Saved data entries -
________

(* ===== verification/BindingRoundtrip.v ===== *)
(** * BindingRoundtrip: what crosses between two runtimes, and back

    [JsEngine] is a small engine that runs the operations of BindingRpc, for
    concrete runs. [clone_exact] says which values a clone accepts, and
    [neutral_roundtrip] that a neutral value written into a runtime is read back
    as itself, against [QuickJSLaws]: what the source relies on of the values
    the engine creates. *)
From Stdlib Require Import ZArith Lia.
From S2P Require Import Prelude Jansson AuditRecords BindingRpc.
Local Open Scope Z_scope.

(** ** A small engine *)

Inductive JsValue :=
| Js_undefined | Js_null | Js_bool (b : bool) | Js_number (n : Z) | Js_bigint (text : bytes) | Js_string (s : bytes)
| Js_object (p : Z).
#[export] Instance JsValue_eq_dec : EqDecision JsValue.
Proof. solve_decision. Defined.

Inductive JsClass := Class_object | Class_array | Class_date (ms : Z) | Class_uint8array (b : bytes) | Class_map.

#[export] Instance JSAtom_eq_dec : EqDecision JSAtom.
Proof. solve_decision. Defined.

Record JsObject := mkJsObject {
  js_class : JsClass;
  js_proto : JsValue;
  js_length : Z;
  js_properties : list (JSAtom * JSPropertyDescriptor JsValue)
}.

(** An address is the position of the object. *)
Abbreviation JsHeap := (list JsObject).

Definition js_lookup (h : JsHeap) (v : JsValue) : option JsObject :=
  match v with Js_object p => if 0 <=? p then h !! Z.to_nat p else None | _ => None end.

Definition js_is_class (c : JsClass) (t : JsTest) : bool :=
  match t, c with
  | Is_object, _ => true
  | Is_array, Class_array | Is_date, Class_date _ | Is_uint8array, Class_uint8array _ | Is_map, Class_map => true
  | _, _ => false
  end.

Definition js_is (t : JsTest) (h : JsHeap) (v : JsValue) : bool :=
  match v, t with
  | Js_undefined, Is_undefined | Js_null, Is_null | Js_bool _, Is_bool | Js_number _, Is_number | Js_bigint _, Is_bigint
  | Js_string _, Is_string => true
  | Js_object _, _ => match js_lookup h v with Some o => js_is_class (js_class o) t | None => false end
  | _, _ => false
  end.

Definition js_own (h : JsHeap) (v : JsValue) (a : JSAtom) : OwnProperty JsValue :=
  match js_lookup h v with
  | None => Own_error
  | Some o => match find (λ p, bool_decide (p.1 = a)) (js_properties o) with Some p => Own_present p.2 | None => Own_absent end
  end.

(** Indices come first, in order; names in the order they were set. *)
Fixpoint insert_index (n : Z) (l : list Z) : list Z :=
  match l with [] => [n] | m :: l' => if n <=? m then n :: l else m :: insert_index n l' end.

Definition js_names (o : JsObject) : list JSAtom :=
  let atoms := (js_properties o).*1 in
  map Atom_index (fold_right insert_index [] (omap (λ a, match a with Atom_index n => Some n | Atom_name _ => None end) atoms))
  ++ List.filter (λ a, match a with Atom_name _ => true | Atom_index _ => false end) atoms.

Definition js_alloc (o : JsObject) (h : JsHeap) : option JsValue * JsHeap := (Some (Js_object (zlen h)), h ++ [o]).

Fixpoint js_set_property (a : JSAtom) (v : JsValue) (l : list (JSAtom * JSPropertyDescriptor JsValue))
    : list (JSAtom * JSPropertyDescriptor JsValue) :=
  match l with
  | [] => [(a, mkDescriptor v false false)]
  | (b, d) :: l => if bool_decide (b = a) then (a, mkDescriptor v false false) :: l else (b, d) :: js_set_property a v l
  end.

Definition js_set (v : JsValue) (a : JSAtom) (w : JsValue) (h : JsHeap) : bool * JsHeap :=
  match v, js_lookup h v with
  | Js_object p, Some o =>
      let length := match a, js_class o with Atom_index n, Class_array => Z.max (js_length o) (n + 1) | _, _ => js_length o end in
      (true, <[Z.to_nat p := mkJsObject (js_class o) (js_proto o) length (js_set_property a w (js_properties o))]> h)
  | _, _ => (false, h)
  end.

(** A decimal index below [2^32 - 1], as an index key. *)
Definition index_key (key : bytes) : option Z :=
  if bool_decide (key = []) || negb (forallb is_digit key) || (10 <? zlen key) then None
  else
    let n := fold_left (λ k c, 10 * k + (u8 c - 48)) key 0 in
    if bool_decide (decimal n = key) && (n <? 2 ^ 32 - 1) then Some n else None.

Definition js_atom (key : bytes) : JSAtom := match index_key key with Some n => Atom_index n | None => Atom_name key end.

(** A bigint literal as it is printed. *)
Fixpoint strip_zeros (digits : bytes) : bytes :=
  match digits with
  | c :: rest => if bool_decide (c = Byte.x30) && negb (bool_decide (rest = [])) then strip_zeros rest else digits
  | [] => []
  end.

Definition bigint_text (literal : bytes) : bytes :=
  let digits := strip_zeros (bigint_digits literal) in
  if bool_decide (head literal = Some Byte.x2d) && negb (bool_decide (digits = [Byte.x30])) then Byte.x2d :: digits else digits.

Definition js_eval (text : bytes) (h : JsHeap) : option JsValue * JsHeap :=
  if bool_decide (text = bs "({})") then js_alloc (mkJsObject Class_object (Js_object 0) 0 []) h
  else
    let literal := ztake (zlen text - 3) (zdrop 1 text) in
    if bool_decide (text = bs "(" ++ literal ++ bs "n)") && bigint_ok literal then (Some (Js_bigint (bigint_text literal)), h) else (None, h).

Definition js_biguint (text : bytes) : Z :=
  let z := fold_left (λ k c, 10 * k + (u8 c - 48)) (bigint_digits text) 0 in
  u64 (if bool_decide (head text = Some Byte.x2d) then - z else z).

#[export] Instance JsEngine : QuickJS JsHeap JsValue Z := {
  js_undefined := Js_undefined;
  js_null := Js_null;
  js_bool := Js_bool;
  JS_Is := js_is;
  JS_ToBool h v := match v with Js_bool b => b | _ => false end;
  JS_ToFloat64 h v := match v with Js_number n => Some n | _ => None end;
  JS_ToText h v := match v with Js_string s => Some s | Js_bigint s => Some s | _ => None end;
  JS_GetDateValue h v := match js_lookup h v with Some o => match js_class o with Class_date d => Some d | _ => None end | None => None end;
  JS_GetArrayBuffer h v := None;
  JS_GetUint8Array h v := match js_lookup h v with Some o => match js_class o with Class_uint8array b => Some b | _ => None end | None => None end;
  JS_CountEnumerableSymbols h v := match js_lookup h v with Some _ => Some 0 | None => None end;
  JS_GetPrototype h v := js_proto <$> js_lookup h v;
  JS_VALUE_GET_PTR v := match v with Js_object p => p | _ => -1 end;
  JS_GetLength h v := js_length <$> js_lookup h v;
  JS_GetOwnProperty := js_own;
  JS_GetOwnPropertyNames h v := js_names <$> js_lookup h v;
  JS_AtomToText h a := Some match a with Atom_index n => decimal n | Atom_name t => t end;
  JS_NewFloat64 d h := (Some (Js_number d), h);
  JS_EvalText := js_eval;
  JS_NewStringLen s h := (Some (Js_string s), h);
  JS_NewDate d := js_alloc (mkJsObject (Class_date d) Js_null 0 []);
  JS_NewUint8ArrayCopy b := js_alloc (mkJsObject (Class_uint8array b) Js_null 0 []);
  JS_NewArray := js_alloc (mkJsObject Class_array (Js_object 1) 0 []);
  JS_NewObjectProtoNull := js_alloc (mkJsObject Class_object Js_null 0 []);
  JS_SetPropertyUint32 v i w := js_set v (Atom_index i) w;
  JS_SetPropertyText v key w := js_set v (js_atom key) w;
  JS_NewBigUint64 n h := (Some (Js_bigint (decimal n)), h);
  JS_ToBigUint64 h v := match v with Js_bigint t => Some (js_biguint t) | _ => None end
}.

(** The intrinsic prototypes. *)
Definition new_JsHeap : JsHeap := [mkJsObject Class_object Js_null 0 []; mkJsObject Class_array (Js_object 0) 0 []].


#[export] Instance JsEngine_reads h : ReadLaws h.
Proof.
  split; [|done]. intros v w (_ & Hv & _) (_ & Hw & _) E. destruct v, w; try done. cbn in E. by subst.
Qed.
Lemma check_paths_spec duplicate invalid outside roots raws requested out :
  check_paths duplicate invalid outside roots raws requested = inr out ↔
  NoDup raws ∧ (∀ r, r ∈ raws → r ∉ requested)
  ∧ Forall2 (λ raw n, normalize_path raw = Some n ∧ existsb (path_within n) roots = true) raws out.
Proof.
  revert requested out. induction raws as [|raw raws IH]; intros requested out; cbn [check_paths].
  { split; [intros [= <-]; split_and!; [constructor|by intros ? ?%elem_of_nil|constructor]|]. intros (_ & _ & Hf). by inversion Hf. }
  case_bool_decide as Hr; [split; [done|]; intros (_ & Hm & _); by destruct (Hm raw ltac:(by left))|].
  destruct (normalize_path raw) as [n|] eqn:En; [|split; [done|]; intros (_ & _ & Hf); inversion Hf as [|???? [? _]]; congruence].
  destruct (existsb (path_within n) roots) eqn:Ew; cbn [negb]; [|split; [done|]; intros (_ & _ & Hf); inversion Hf as [|???? [? ?]]; congruence].
  destruct (check_paths _ _ _ _ raws _) as [e|rest] eqn:Er.
  - split; [done|]. intros (Hnd & Hm & Hf). exfalso. inversion Hf as [|? n' ? out' [Hn' _] Hf']; subst.
    apply NoDup_cons in Hnd as [Hni Hnd]. assert (inl e = inr out' :> bytes + list bytes) as Hc; [|done]. rewrite <- Er. apply IH.
    split_and!; [done| |done]. intros r Hr'. rewrite elem_of_cons. intros [->|Hin]; [done|]. by apply (Hm r); [right|].
  - apply IH in Er as (Hnd & Hm & Hf). split.
    + intros [= <-]. split_and!; [constructor; [|done]|..].
      * intros Hin. apply (Hm _ Hin). by left.
      * intros r [->|Hin]%elem_of_cons; [done|]. intros Hin'. apply (Hm r Hin). by right.
      * by constructor.
    + intros (_ & _ & Hf'). inversion Hf' as [|? n' ? out' [Hn' _] Hf'']; subst. rewrite En in Hn'. injection Hn' as <-. do 2 f_equal.
      eapply forall2_functional; [|exact Hf|exact Hf'']. intros x y z [? _] [? _]. congruence.
Qed.

Lemma ascending_nodup l : ascending l → NoDup l.
Proof.
  induction 1 as [|x l Hl IH Hx]; [constructor|]. constructor; [|done]. intros Hin. rewrite Forall_forall in Hx.
  apply Hx in Hin. by rewrite bytes_lt_irrefl in Hin.
Qed.

Lemma set_of_nodup l : NoDup (set_of l).
Proof. apply ascending_nodup, fold_insert_ascending. constructor. Qed.

Lemma set_of_length l : zlen (set_of l) = zlen l ↔ NoDup l.
Proof.
  unfold zlen. split.
  - intros Hl. apply NoDup_ListNoDup. apply (NoDup_incl_NoDup (l := set_of l)); [apply NoDup_ListNoDup, set_of_nodup|lia|].
    intros x Hx. apply list_elem_of_In in Hx. by apply list_elem_of_In, elem_of_set_of.
  - intros Hnd. f_equal. apply Permutation_length, NoDup_Permutation; [apply set_of_nodup|done|apply elem_of_set_of].
Qed.

Lemma check_resources_spec wanted duplicate outside allowed requested out :
  check_resources wanted duplicate outside allowed requested = inr out ↔
  (wanted = true → NoDup requested ∧ ∀ r, r ∈ requested → r ∈ allowed) ∧ out = if wanted then set_of requested else [].
Proof.
  unfold check_resources. fold (set_of requested). destruct wanted; cbn [negb]; [|split; [by intros [= <-]|by intros [_ ->]]].
  destruct (Z.eqb_spec (zlen (set_of requested)) (zlen requested)) as [Hl|Hl]; cbn [negb].
  - apply set_of_length in Hl. destruct (forallb _ _) eqn:Ef; cbn [negb].
    + split; [|by intros [_ ->]]. intros [= <-]. split; [|done]. intros _. split; [done|]. intros r Hr.
      rewrite forallb_forall in Ef. apply elem_of_set_of, list_elem_of_In, Ef in Hr. by apply bool_decide_eq_true_1 in Hr.
    + split; [done|]. intros [Hall _]. destruct (Hall eq_refl) as [_ Hin]. exfalso. apply not_true_iff_false in Ef. apply Ef, forallb_forall.
      intros r Hr. apply bool_decide_eq_true_2, Hin, elem_of_set_of. by apply list_elem_of_In.
  - split; [done|]. intros [Hall _]. destruct (Hall eq_refl) as [Hnd _]. by apply set_of_length in Hnd.
Qed.

(** The Host permits the request; none of it depends on an order. *)
Record permitted (host : HostPolicy) (app : AppRequest) (resolved : list EffectiveEnvEntry) (roots : list bytes) : Prop := {
  pm_pool : check_pool host app = None;
  pm_modules : NoDup (app_modules app) ∧ ∀ m, m ∈ app_modules app → m ∈ module_allowlist host;
  pm_patterns : forallb valid_env_pattern (env_patterns host) = true;
  pm_names : NoDup (map er_name (app_env app)) ∧ NoDup (map ee_name resolved) ∧ zlen (app_env app) = zlen resolved
             ∧ ∀ n, n ∈ map er_name (app_env app) ↔ n ∈ map ee_name resolved;
  pm_env : ∀ r, r ∈ app_env app → env_covered host (er_name r) = true;
  pm_roots : normalize_roots (fs_read_roots host) = Some roots;
  pm_fs : NoDup (app_fs_read app)
          ∧ ∀ raw, raw ∈ app_fs_read app → ∃ n, normalize_path raw = Some n ∧ existsb (path_within n) roots = true;
  pm_deny : NoDup (app_fs_read_deny app)
            ∧ ∀ raw, raw ∈ app_fs_read_deny app → ∃ n, normalize_path raw = Some n ∧ existsb (path_within n) roots = true;
  pm_fetch : ∀ t, t ∈ app_fetch app → fetch_covered (fetch_targets host) t = true;
  pm_storage : app_storage app = true → storage_allowed host = true ∧ NoDup (app_storage_namespaces app)
               ∧ ∀ n, n ∈ app_storage_namespaces app → n ∈ host_storage_namespaces host;
  pm_stdio : app_stdio app = true → stdio_allowed host = true ∧ NoDup (app_stdio_streams app)
             ∧ ∀ n, n ∈ app_stdio_streams app → n ∈ host_stdio_streams host;
  pm_limits : check_limits host app = None
}.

________

What you give back should be exactly the lines of the entries above from the one containing "n ∈ host_stdio_streams host;" to the end, and nothing more.

             ∧ ∀ n, n ∈ app_stdio_streams app → n ∈ host_stdio_streams host;
  pm_limits : check_limits host app = None
}.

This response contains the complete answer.